To do:
Lines to return, exactly: from the line with "ReputationFlags : list Z;" to the line with "(faction : Z)" in the entries below, both included.

── Information supplied ──

(* ===== verification/Reputation.v ===== *)
(** * Reputation with factions

    [src/src/server/game/Reputation/ReputationMgr.{h,cpp}]: a player's standing
    with each faction, its limits and ranks, spillover between factions, the
    counters of ranks and the packets that report them. *)

From S2P Require Import Prelude Float32 ByteBuffer Wire Packet Maps.

(** ** Data *)

Definition FACTION_FLAG_VISIBLE : Z := 0x01.
Definition FACTION_FLAG_AT_WAR : Z := 0x02.
Definition FACTION_FLAG_HIDDEN : Z := 0x04.
Definition FACTION_FLAG_INVISIBLE_FORCED : Z := 0x08.
Definition FACTION_FLAG_PEACE_FORCED : Z := 0x10.
Definition FACTION_FLAG_INACTIVE : Z := 0x20.
Definition FACTION_FLAG_SPECIAL : Z := 0x80.

Definition REP_HATED : Z := 0.
Definition REP_HOSTILE : Z := 1.
Definition REP_HONORED : Z := 5.
Definition REP_REVERED : Z := 6.
Definition REP_EXALTED : Z := 7.
Definition MIN_REPUTATION_RANK : Z := REP_HATED.
Definition MAX_REPUTATION_RANK : Z := 8.

Definition PointsInRank : list Z := [36000; 3000; 3000; 3000; 6000; 12000; 21000; 1000].
Definition Reputation_Cap : Z := 42999.
Definition Reputation_Bottom : Z := -42000.

(** A row of Faction.dbc. *)
Record FactionEntry := mkFactionEntry {
  fe_ID : Z;
  reputationListID : Z;
  BaseRepRaceMask : list Z;
  BaseRepClassMask : list Z;
  BaseRepValue : list Z;
  ReputationFlags : list Z;
  fe_team : Z;
  spilloverRateIn : f32;
  spilloverRateOut : f32;
  spilloverMaxRankIn : Z
}.

Record FactionState := mkFactionState {
  fs_ID : Z;
  ReputationListID : Z;
  Standing : Z;
  Flags : Z;
  needSend : bool;
  needSave : bool
}.
#[export] Instance FactionState_settable : Settable FactionState :=
  fun f => mkFactionState (fs_ID f) (ReputationListID f) (Standing f) (Flags f) (needSend f)
             (needSave f).

(** [FactionState()], the value-initialized element of [operator[]]. *)
Definition FactionState_zero : FactionState := mkFactionState 0 0 0 0 false false.

(** A row of [reputation_spillover_template]: faction, rate, highest rank. *)
Definition RepSpilloverTemplate : Type := list (Z * f32 * Z).

(** What leaves the manager: packets to the player, the notification of the
    player's quests and achievements (the calls at the end of
    [SetOneFactionReputation], as one), the statements added to a transaction. *)
Inductive rep_output :=
| SendDirectMessage (data : WorldPacket)
| ReputationChanged (faction : Z)
| GuildReachLevel (level : Z)
| DeleteReputation (guid faction : Z)
| InsertReputation (guid faction standing flags : Z).

Record ReputationMgr := mkReputationMgr {
  _factions : gmap Z FactionState;
  _forcedReactions : gmap Z Z;
  _visibleFactionCount : Z;
  _honoredFactionCount : Z;
  _reveredFactionCount : Z;
  _exaltedFactionCount : Z;
  _sendFactionIncreased : bool;
  output : list rep_output
}.
#[export] Instance ReputationMgr_settable : Settable ReputationMgr :=
  fun r => mkReputationMgr (_factions r) (_forcedReactions r) (_visibleFactionCount r)
             (_honoredFactionCount r) (_reveredFactionCount r) (_exaltedFactionCount r)
             (_sendFactionIncreased r) (output r).

Definition ReputationMgr_new : ReputationMgr := mkReputationMgr ∅ ∅ 0 0 0 0 false [].

Abbreviation RM := (M ReputationMgr ByteBufferException).

(** What the manager reads of the rest of the server: the faction store, the
    player, the configuration, the spillover tables and the script hook that
    may change a standing. *)
Class World := {
  LookupEntry : Z -> option FactionEntry;
  GetNumRows : Z;
  raceMask : Z;
  classMask : Z;
  player_level : Z;
  GUIDLow : Z;
  PlayerLoading : bool;
  RATE_REPUTATION_GAIN : f32;
  GetRepSpilloverTemplate : Z -> option RepSpilloverTemplate;
  GetFactionTeamList : Z -> option (list Z);
  OnPlayerReputationChange : Z -> Z -> bool -> Z
}.

(** ** Ranks *)

(** The loop of [ReputationToRank], with [i] the rank below which to look. *)
Fixpoint ReputationToRank_loop (i : nat) (limit standing : Z) : Z :=
  match i with
  | O => MIN_REPUTATION_RANK
  | S i' =>
      let limit' := s32 (limit - nth i' PointsInRank 0) in
      if limit' <=? standing then Z.of_nat i' else ReputationToRank_loop i' limit' standing
  end.

Definition ReputationToRank (standing : Z) : Z :=
  ReputationToRank_loop (Z.to_nat MAX_REPUTATION_RANK) (Reputation_Cap + 1) standing.

Definition emit (o : rep_output) : RM unit := modify (fun r => r <| output ::= fun l => l ++ [o] |>).

(** A packet of a body of writes, sent to the player. *)
Definition send_packet (opcode : Z) (body : BB unit) : RM unit :=
  '(_, b) ← on_local ByteBuffer_new body;
  emit (SendDirectMessage (mkWorldPacket opcode b)).

Definition SMSG_SET_FACTION_STANDING : Z := 0x0126.
Definition SMSG_SET_FACTION_VISIBLE : Z := 0x2525.
Definition SMSG_INITIALIZE_FACTIONS : Z := 0x4634.
Definition SMSG_SET_FORCED_REACTIONS : Z := 0x4615.

Definition UpdateRankCounters (old_rank new_rank : Z) : RM unit :=
  when (REP_EXALTED <=? old_rank) (modify (fun r => r <| _exaltedFactionCount ::= fun n => u8 (n - 1) |>));;
  when (REP_REVERED <=? old_rank) (modify (fun r => r <| _reveredFactionCount ::= fun n => u8 (n - 1) |>));;
  when (REP_HONORED <=? old_rank) (modify (fun r => r <| _honoredFactionCount ::= fun n => u8 (n - 1) |>));;
  when (REP_EXALTED <=? new_rank) (modify (fun r => r <| _exaltedFactionCount ::= fun n => u8 (n + 1) |>));;
  when (REP_REVERED <=? new_rank) (modify (fun r => r <| _reveredFactionCount ::= fun n => u8 (n + 1) |>));;
  when (REP_HONORED <=? new_rank) (modify (fun r => r <| _honoredFactionCount ::= fun n => u8 (n + 1) |>)).

Section ReputationMgr.
Context `{Host, World}.

(** *** Base values *)

Definition base_matches (e : FactionEntry) (i : nat) : bool :=
  let race := nth i (BaseRepRaceMask e) 0 in
  let cls := nth i (BaseRepClassMask e) 0 in
  (has_flag race raceMask || ((race =? 0) && negb (cls =? 0))) &&
  (has_flag cls classMask || (cls =? 0)).

Fixpoint base_lookup (e : FactionEntry) (values : list Z) (indices : list nat) : Z :=
  match indices with
  | [] => 0
  | i :: rest => if base_matches e i then nth i values 0 else base_lookup e values rest
  end.

Definition GetBaseReputation (e : option FactionEntry) : Z :=
  match e with
  | None => 0
  | Some e => base_lookup e (BaseRepValue e) (seq 0 4)
  end.

Definition GetDefaultStateFlags (e : option FactionEntry) : Z :=
  match e with
  | None => 0
  | Some e => base_lookup e (ReputationFlags e) (seq 0 4)
  end.

Definition GetState (e : FactionEntry) (r : ReputationMgr) : option FactionState :=
  if 0 <=? reputationListID e then _factions r !! reputationListID e else None.

Definition IsAtWar (e : option FactionEntry) (r : ReputationMgr) : bool :=
  match e with
  | None => false
  | Some e => match GetState e r with
              | Some f => has_flag (Flags f) FACTION_FLAG_AT_WAR
              | None => false
              end
  end.

Definition IsAtWar_id (faction_id : Z) (r : ReputationMgr) : bool :=
  match LookupEntry faction_id with
  | None => false
  | Some e => IsAtWar (Some e) r
  end.

Definition GetReputation (e : option FactionEntry) (r : ReputationMgr) : Z :=
  match e with
  | None => 0
  | Some e => match GetState e r with
              | Some f => s32 (GetBaseReputation (Some e) + Standing f)
              | None => 0
              end
  end.

Definition GetReputation_id (faction_id : Z) (r : ReputationMgr) : Z :=
  match LookupEntry faction_id with
  | None => 0
  | Some e => GetReputation (Some e) r
  end.

Definition GetRank (e : option FactionEntry) (r : ReputationMgr) : Z :=
  ReputationToRank (GetReputation e r).

Definition GetBaseRank (e : option FactionEntry) : Z := ReputationToRank (GetBaseReputation e).

(** *** State changes of one faction *)

Definition ApplyForceReaction (faction_id rank : Z) (apply : bool) : RM unit :=
  modify (fun r => r <| _forcedReactions ::=
    if apply then <[faction_id := rank]> else delete faction_id |>).

Definition SendVisible (faction : FactionState) : RM unit :=
  if PlayerLoading then mret tt
  else send_packet SMSG_SET_FACTION_VISIBLE (out TU32 (ReputationListID faction)).

(** Dereference of a pointer into [_factions]. *)
Definition get_state (id : Z) : RM FactionState :=
  r ← getS;
  match _factions r !! id with
  | Some f => mret f
  | None => abort UndefinedBehaviour
  end.

Definition put_state (id : Z) (f : FactionState) : RM unit :=
  modify (fun r => r <| _factions ::= <[id := f]> |>).

(** [SetVisible(FactionState)] *)
Definition SetVisible_state (id : Z) : RM unit :=
  f ← get_state id;
  if has_flag (Flags f) (Z.lor FACTION_FLAG_INVISIBLE_FORCED FACTION_FLAG_HIDDEN) &&
     negb (has_flag (Flags f) FACTION_FLAG_SPECIAL)
  then mret tt
  else if has_flag (Flags f) FACTION_FLAG_VISIBLE then mret tt
  else
    let f' := f <| Flags := Z.lor (Flags f) FACTION_FLAG_VISIBLE |>
                <| needSend := true |> <| needSave := true |> in
    put_state id f';;
    modify (fun r => r <| _visibleFactionCount ::= fun n => u8 (n + 1) |>);;
    SendVisible f'.

(** [SetAtWar(FactionState, bool)] *)
Definition SetAtWar_state (id : Z) (atWar : bool) : RM unit :=
  f ← get_state id;
  if atWar && has_flag (Flags f) FACTION_FLAG_PEACE_FORCED then mret tt
  else if eqb (has_flag (Flags f) FACTION_FLAG_AT_WAR) atWar then mret tt
  else
    put_state id
      (f <| Flags := if atWar then Z.lor (Flags f) FACTION_FLAG_AT_WAR
                     else u8 (Z.land (Flags f) (Z.lnot FACTION_FLAG_AT_WAR)) |>
         <| needSend := true |> <| needSave := true |>).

───

Response to this exercise:
  ReputationFlags : list Z;
  fe_team : Z;
  spilloverRateIn : f32;
  spilloverRateOut : f32;
  spilloverMaxRankIn : Z
}.

Record FactionState := mkFactionState {
  fs_ID : Z;
  ReputationListID : Z;
  Standing : Z;
  Flags : Z;
  needSend : bool;
  needSave : bool
}.
#[export] Instance FactionState_settable : Settable FactionState :=
  fun f => mkFactionState (fs_ID f) (ReputationListID f) (Standing f) (Flags f) (needSend f)
             (needSave f).

(** [FactionState()], the value-initialized element of [operator[]]. *)
Definition FactionState_zero : FactionState := mkFactionState 0 0 0 0 false false.

(** A row of [reputation_spillover_template]: faction, rate, highest rank. *)
Definition RepSpilloverTemplate : Type := list (Z * f32 * Z).

(** What leaves the manager: packets to the player, the notification of the
    player's quests and achievements (the calls at the end of
    [SetOneFactionReputation], as one), the statements added to a transaction. *)
Inductive rep_output :=
| SendDirectMessage (data : WorldPacket)
| ReputationChanged (faction : Z)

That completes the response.